Der erste Anruf kam von Rodrigo. Es war der Chefbuchhalter von Rivas Constructora, und seine Stimme zitterte vor Panik: „Herr Rivas, die Bank hat unseren Kreditrahmen eingefroren! Alle unsere Lieferanten arbeiten nicht mehr. Sie sagten, die Bürgschaft von Frau Lucia Salgado sei um Mitternacht widerrufen worden. Wenn wir die 5 Millionen Pesos nicht bis Mittag bezahlen, gehen wir bankrott!“

Bevor Rodrigo die Tür schließen konnte, stürmte seine Mutter, Doña Mercedes, bleich und ohne ihre Perlenkette ins Schlafzimmer. „Rodrigo! Meine Karten sind gesperrt! Ich war in der Apotheke, um Medizin für deinen Vater zu holen, und sie haben meine Transaktion abgelehnt. Was ist los?!“

In diesem Moment ertönte ein Schrei von unten. Eduardo, der jüngere Bruder, überprüfte seinen Kontoauszug – sein Konto, auf das Lucias Geld immer automatisch überwiesen wurde, wies eine Null auf.

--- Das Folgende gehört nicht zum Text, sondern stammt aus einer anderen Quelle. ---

Lemma cells_kept_set_prop h target k v : cells_kept h (set_prop h target k v).
Proof.
  unfold set_prop. destruct target; try apply cells_kept_refl.
  destruct (h !! l) as [[|p ps]|] eqn:E; try apply cells_kept_refl.
  now apply cells_kept_insert with (ps0 := ps).
Qed.

Lemma cells_kept_alloc h o : cells_kept h (snd (alloc h o)).
Proof. intros l p ps H. exists ps. simpl. now apply lookup_app_l_Some. Qed.

Lemma for_each_kept {K} (keys : list K) body :
  (forall k h h', body k h = Ok tt h' -> cells_kept h h') ->
  forall h h', for_each keys body h = Ok tt h' -> cells_kept h h'.
Proof.
  intros Hb. induction keys as [|k ks IH]; intros h h' H; simpl in H.
  - inversion H. apply cells_kept_refl.
  - destruct (body k h) as [[] h1| |] eqn:E; simpl in H; try discriminate.
    eapply cells_kept_trans; eauto.
Qed.

Section MergeStep.

(** The loop body of [deep_merge], for a recursive call that returns its
    target and keeps the cells. *)
Variable rec : value -> value -> Z -> heap -> outcome value.
Hypothesis Hrec : merge_like rec.

Lemma deep_merge_key_kept target source deep key h h' :
  deep_merge_key rec target source deep key h = Ok tt h' -> cells_kept h h'.
Proof.
  unfold deep_merge_key.
  destruct (has_own h source key); [|intros H; inversion H; apply cells_kept_refl].
  destruct (type_check h (get_prop h source key) "object"
            && negb (isArray h (get_prop h source key))).
  - destruct (truthy (get_prop h target key)).
    + destruct (rec _ _ _ h) as [r h2| |] eqn:E; simpl; intros H; inversion H.
      apply Hrec in E as [_ E].
      eapply cells_kept_trans; [exact E | apply cells_kept_set_prop].
    + unfold alloc.
      destruct (rec _ _ _ (h ++ _)%list) as [r h2| |] eqn:E; simpl;
        intros H; inversion H.
      apply Hrec in E as [_ E].
      eapply cells_kept_trans; [apply (cells_kept_alloc h (OObject ProtoObject []))|].
      eapply cells_kept_trans; [exact E | apply cells_kept_set_prop].
  - intros H; inversion H. apply cells_kept_set_prop.
Qed.

End MergeStep.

Zu allem Übel betrat Rosita, das Dienstmädchen, in Zivilkleidung das Esszimmer und ließ ihre Schürze auf dem Tisch liegen. „Ich gehe, Dona Mercedes“, sagte sie würdevoll. „Señora Lucia hat mir drei Monatsgehälter als Abfindung überwiesen und gesagt, ich arbeite nicht mehr für Sie. Viel Glück beim Putzen dieses großen Hauses.“ Valeria, die Haushälterin, noch immer in Lucias Seidenmorgenmantel vom Vorabend, beobachtete das Chaos mit offenem Mund. Schnell begriff sie, dass der „reiche und mächtige Rodrigo“ in Wirklichkeit nur ein leeres Versprechen war. Wortlos ging sie nach oben, packte ihre Koffer und fuhr mit dem Taxi davon, bevor Rodrigo sie aufhalten konnte. Sie wollte nicht mit einem Mann zusammen sein, dessen Zukunft von Verdammnis und Armut geprägt war.